The hydrodynamic diameter (D_h) of BSA (37.8 μM) and BSA–SA systems was determined by DLS measurements using a Nano ZS (Malvern Instruments, Worcestershire, UK) instrument with laser incident beam at λ = 633 nm and a fixed scattering angle of 173° equipped with a temperature-controlled system. A 0.22 μm pore-sized microfilter was used to filter all of the solutions. The analysis of intensity fluctuations enables the determination of the diffusion coefficients of particles, which are converted into a size distribution. Scattering data were collected as an average of 5 measurements [47], and the mean D_h value in the intensity distribution and the polydispersity index (PDI) were presented.

3.2.4. Molecular Docking

Molecular docking study of SA binding with BSA was performed for predicting the binding site, the interaction forces, and the binding affinity. The protein structure (PDB ID: 4F5S) [48] was obtained from the RSCB Protein Data Bank [49]. The geometry of the SA anion was optimized by DFT/B3LYP/6-311G++ level of theory using the Gaussian 03 software [50], as previously described [51]. The molecular docking was performed using the Autodock Vina 1.1.2 software [52]. Autodock tools [53] were used for protein and ligand file preparation to add all hydrogen atoms, to assign the Gasteiger charges, to detect and assign the rotatable bonds of SA. The Lamarckian genetic algorithm was applied to determine the optimum binding site of the SA anion to BSA, set as rigid.

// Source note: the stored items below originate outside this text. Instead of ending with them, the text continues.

(* ===== verification/Capture.v ===== *)
(** * The wrappers and the directories of a run (gotst.go, toolexec.go, cache.go, util.go)

    gotst calls itself through the go command: as the wrapper that captures a test
    binary instead of running it, and as the wrapper around the tools of a build.
    The directories of earlier runs are removed when a run starts. *)

From Stdlib Require Import Ascii.
From S2P Require Import Prelude GoStrings Flags Path Profile Utf8 Invocation GoFmt Args Sha256 Quote CappedBuffer HistoryTypes TestCache Disk ResultCache Server CacheTypes LocalCache CacheShim Discover.

(** ** The captured test binary *)

(** What the wrapper meets, besides files: its arguments, where it runs, and what
    the shim answers. *)
Record captureIO := CaptureIO {
  ciDest : result bool;                   (** [os.Stat] of the directory: whether it is one *)
  ciArgs : list string;                   (** [os.Args] *)
  ciPwd : result string;
  ciSocket : string;
  ciVerified : result verifiedExecutable; (** the answer of the shim for the binary *)
  ciLink : option error;                  (** [os.Link], where the target is free *)
  ciSeek : option error;
  ciFiles : shimIO
}.

(** The copy through a temporary file, which stays when a later step fails;
    [Some] is a fatal error. *)
Definition copyCapture (io : captureIO) (fs : files) (dir binPath target : string) : option string * files :=
  let fio := ciFiles io in
  match siCreate fio with
  | Some e => (Some ("creating temp file in capture dir: " +:+ Error e), fs)
  | None =>
      let temp := PathJoin [dir; siTemp fio] in
      let fs1 := <[temp := SFile "" true false]> fs in
      match readAll fio fs binPath with
      | Err e => (Some ("opening test binary for copy: " +:+ Error e), fs1)
      | Ok data =>
          match ciSeek io, siCopy fio, siClose fio with
          | Some e, _, _ => (Some ("seeking to beginning of test binary: " +:+ Error e), fs1)
          | None, Some e, _ => (Some ("copying test binary to capture dir: " +:+ Error e), fs1)
          | None, None, closing =>
              let fs2 := <[temp := SFile data true false]> fs in
              match closing, siTempChmod fio, siRename fio with
              | Some e, _, _ => (Some ("closing copied test binary: " +:+ Error e), fs2)
              | None, Some e, _ => (Some ("chmod +x copied test binary: " +:+ Error e), fs2)
              | None, None, Some e => (Some ("renaming copied test binary to final name: " +:+ Error e), <[temp := SFile data true true]> fs)
              | None, None, None => (None, <[target := SFile data true true]> (delete temp (<[temp := SFile data true true]> fs)))
              end
          end
      end
  end.

(** [os.Link]: a target that exists is an error, and the new name has the same
    content. *)
Definition linkOrCopy (io : captureIO) (fs : files) (dir binPath target : string) : option string * files :=
  match ciLink io, fs !! target, fs !! binPath with
  | None, None, Some f => (None, <[target := f]> fs)
  | _, _, _ => copyCapture io fs dir binPath target
  end.

(** [storeTestExecBinary]: a fatal error, or the record it prints and what it asks
    the shim to register.  Reading the binary and hashing it is one step. *)
Definition storeTestExecBinary `{GoRuntime} (io : captureIO) (fs : files) (dir : string)
    : (string + ExecSnarf * option executableRegistration) * files :=
  match ciDest io with
  | Err e => (inl ("invalid capture directory: " +:+ Error e), fs)
  | Ok false => (inl ("capture path " +:+ Quote dir +:+ " is not a directory"), fs)
  | Ok true =>
      match ciArgs io with
      | _ :: binPath :: args =>
          match ciPwd io with
          | Err e => (inl ("getting working directory: " +:+ Error e), fs)
          | Ok pwd =>
              let verified := if bool_decide (ciSocket io = "") then None else lookupVerifiedTestExecutable (ciVerified io) in
              match (match verified with
                     | Some (hash, _) => Ok hash
                     | None => '(sum, _) ← hashFile (ciFiles io) fs binPath; Ok (EncodeToString sum)
                     end) with
              | Err e => (inl ("opening test binary: " +:+ Error e), fs)
              | Ok exeHash =>
                  let target := PathJoin [dir; exeHash] in
                  match linkOrCopy io fs dir binPath target with
                  | (Some msg, fs) => (inl msg, fs)
                  | (None, fs) =>
                      let es := MkExecSnarf pwd exeHash args in
                      match verified, statFile (ciFiles io) fs target with
                      | Some (_, size), Ok f =>
                          if strlen (sfData f) =? size then (inr (es, None), fs) else (inl "captured verified executable changed size", fs)
                      | Some _, Err e => (inl ("captured verified executable changed size: " +:+ Error e), fs)
                      | None, st =>
                          if bool_decide (ciSocket io = "") then (inr (es, None), fs)
                          else match st with
                               | Err e => (inl ("statting captured test binary: " +:+ Error e), fs)
                               | Ok f => (inr (es, Some (ExecutableRegistration target exeHash (strlen (sfData f)))), fs)
                               end
                      end
                  end
              end
          end
      | _ => (inl "missing argument(s); need path to test binary and its args", fs)
      end
  end.

(** ** The tools of a build *)

Definition TrimSuffix (s suffix : string) : string :=
  if HasSuffix s suffix then String.substring 0 (String.length s - String.length suffix) s else s.

(** How a tool ends. *)
Inductive toolEnd := ToolOk | ToolExit (code : Z) | ToolErr (e : error).

(** [runToolExec] after the tool has run: the event it reports, and how the
    wrapper ends. *)
Definition runToolExec (osArgs : list string) (importPath : string) (run : string → list string → toolEnd)
    : option toolExecEvent * toolEnd :=
  match osArgs with
  | _ :: _ :: tool :: args =>
      let toolName := TrimSuffix (Base tool) ".exe" in
      let isCompile := bool_decide (toolName = "compile") && negb (bool_decide ("-V=full" ∈ args)) in
      let ev := ToolExecEvent importPath toolName (flagValue args "-buildid") in
      match run tool args with
      | ToolOk => (if isCompile then Some ev else None, ToolOk)
      | r => (None, r)
      end
  | _ => (None, ToolErr (EMsg "toolexec wrapper missing tool argument"))
  end.

(** ** The directories of runs *)

(** The longest prefix of decimal digits, and the rest: [\d+] of the pattern. *)
Fixpoint spanDigits (s : string) : string * string :=
  match s with
  | String a s' =>
      if (48 <=? byteZ a) && (byteZ a <=? 57) then let '(ds, rest) := spanDigits s' in (String a ds, rest) else ("", s)
  | EmptyString => ("", "")
  end.

(** The two groups of the pattern [^pid(\d+)-t(\d+)$]. *)
Definition matchRunDir (name : string) : option (string * string) :=
  rest ← CutPrefix name "pid";
  let '(pid, rest) := spanDigits rest in
  rest ← CutPrefix rest "-t";
  let '(t, rest) := spanDigits rest in
  if bool_decide (pid = "") || bool_decide (t = "") || negb (bool_decide (rest = "")) then None else Some (pid, t).

(** One entry of [cleanOldCaches]: whether it is removed. *)
Definition removesRunDir (running : Z → bool) (name : string) (isDir : bool) : bool :=
  isDir &&
  match matchRunDir name with
  | None => false
  | Some (pid, t) =>
      match ParseInt pid, ParseInt t with
      | Some pid, Some _ => negb (running pid)
      | _, _ => false
      end
  end.

(** The entries that are removed; [None] is a fatal error. *)
Definition cleanOldCaches (running : Z → bool) (cacheRoot : string) (entries : result (list (string * bool))) : option (list string) :=
  if bool_decide (cacheRoot = "") then Some []
  else
    match entries with
    | Err _ => None
    | Ok entries => Some ((λ e, PathJoin [cacheRoot; e.1]) <$> filter (λ e, removesRunDir running e.1 e.2 = true) entries)
    end.

(** The name of the directory of a run, by its process and the time. *)
Definition runDirName (pid t : Z) : string := "pid" +:+ itoa pid +:+ "-t" +:+ itoa t.

(** [mustCacheRoot]; [None] is a fatal error. *)
Definition mustCacheRoot (cacheRootFlag : string) (absOf userCacheDir : result string) (mkdirAll : string → option error) : option string :=
  let root := if bool_decide (cacheRootFlag = "")
              then match userCacheDir with Ok ucd => Some (PathJoin [ucd; "gotst"]) | Err _ => None end
              else match absOf with Ok s => Some s | Err _ => None end in
  root ≫= λ s, match mkdirAll s with None => Some s | Some _ => None end.

(** [mustNewCacheDir]: what is removed, and the new directory. *)
Definition mustNewCacheDir (root : option string) (running : Z → bool) (readDir : string → result (list (string * bool)))
    (pid now : Z) (mkdir : string → option error) : option (list string * string) :=
  root ← root;
  removed ← cleanOldCaches running root (readDir root);
  let dir := PathJoin [root; runDirName pid now] in
  match mkdir dir with None => Some (removed, dir) | Some _ => None end.

(** ** The go command *)

Inductive rootResult := RootFound (dir : string) | RootNone | RootErr (e : error).

(** The loop of [goModuleRoot] from directory [pwd] upwards. *)
Fixpoint moduleRootFrom (exists_ : string → bool) (fuel : nat) (pwd : string) : option rootResult :=
  match fuel with
  | O => None
  | S fuel =>
      if exists_ (PathJoin [pwd; "go.mod"]) then Some (RootFound pwd)
      else if bool_decide (pwd = "/") then Some RootNone
      else moduleRootFrom exists_ fuel (Dir pwd)
  end.

Definition goModuleRoot (exists_ : string → bool) (getwd : result string) : option rootResult :=
  match getwd with
  | Err e => Some (RootErr e)
  | Ok pwd => moduleRootFrom exists_ (S (length (elems pwd))) pwd
  end.

(** The candidates of [findGo] in order. *)
Definition goCandidates (root : rootResult) (home : string) (inPath : option string) : list string :=
  (match root with
   | RootFound mod_ =>
       if HasSuffix mod_ "/src" then [PathJoin [mod_; ".."; "bin"; "go"]]
       else if HasSuffix mod_ "/src/cmd" then [PathJoin [mod_; ".."; ".."; "bin"; "go"]]
       else [PathJoin [mod_; "tool"; "go"]]
   | _ => []
   end) ++
  [PathJoin [home; "sdk"; "go"; "bin"; "go"]; "/usr/local/go/bin/go"; "/usr/local/bin/go"; "/usr/bin/go"] ++ option_list inPath.

Definition findGo (exists_ : string → bool) (getwd : result string) (home : string) (inPath : option string) : option (option string) :=
  root ← goModuleRoot exists_ getwd;
  Some (head (filter (λ c, exists_ c = true) (goCandidates root home inPath))).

The grid box which covers the amino acid residues of Sudlow’s site I and Sudlow’s site II was set up with 40 points in each of the X, Y, and Z dimensions centered on x, y, and z coordinates of 1 × 19 × 109, with a grid point spacing of 1 Å. The exhaustiveness of the global search was set to 8. The maximum number of binding modes was 9. The maximum energy difference between modes was 3 kcal/mol. The best docking mode in Autodock Vina was the minimum energy conformation of the ligand–protein complex (the largest ligand binding affinity). One possible (best) binding site was identified as Sudlow’s site I. The conformer with the lowest binding energy was selected for analysis. The type of interaction was evaluated using the BIOVIA Discovery studio 2019 [54].

4. Conclusions

The results of this study provide significant insight into polyphenol–protein interaction and its impact on protein thermal stability. The thermal stability of BSA and the impact of SA concentration were evaluated using calorimetric and spectroscopic approaches. μDSC data pointed to the dual action of SA on BSA thermal stability. On the one hand, SA binding to the native form of the protein increases its thermal stability, and on the other hand, SA promotes protein aggregation above the denaturation temperature. At a low concentration, bound SA interacts directly with BSA in a site-specific manner: the native structure of protein is stabilized, resulting in a reduced exposure of the partially unfolded protein surface upon heating. At higher concentrations, non-bound (free) SA present in excess may interact with the protein surface, with displacement of the solvent molecules and thereby screening the solvent–protein interaction and enhancing the thermal stability of the later [55]. Presented CD data revealed both conformational changes induced by SA binding that stabilizes the protein structure, and the protein partial unfolding after incubation at higher temperature. After heating above the denaturation temperature, aggregation of the partially unfolded molecules is possible. As evidenced by DLS measurements, the BSA aggregates increased in size with the increasing concentration of SA. Sudlow’s site I in subdomain IIA of BSA was identified as the binding site for the SA using molecular docking.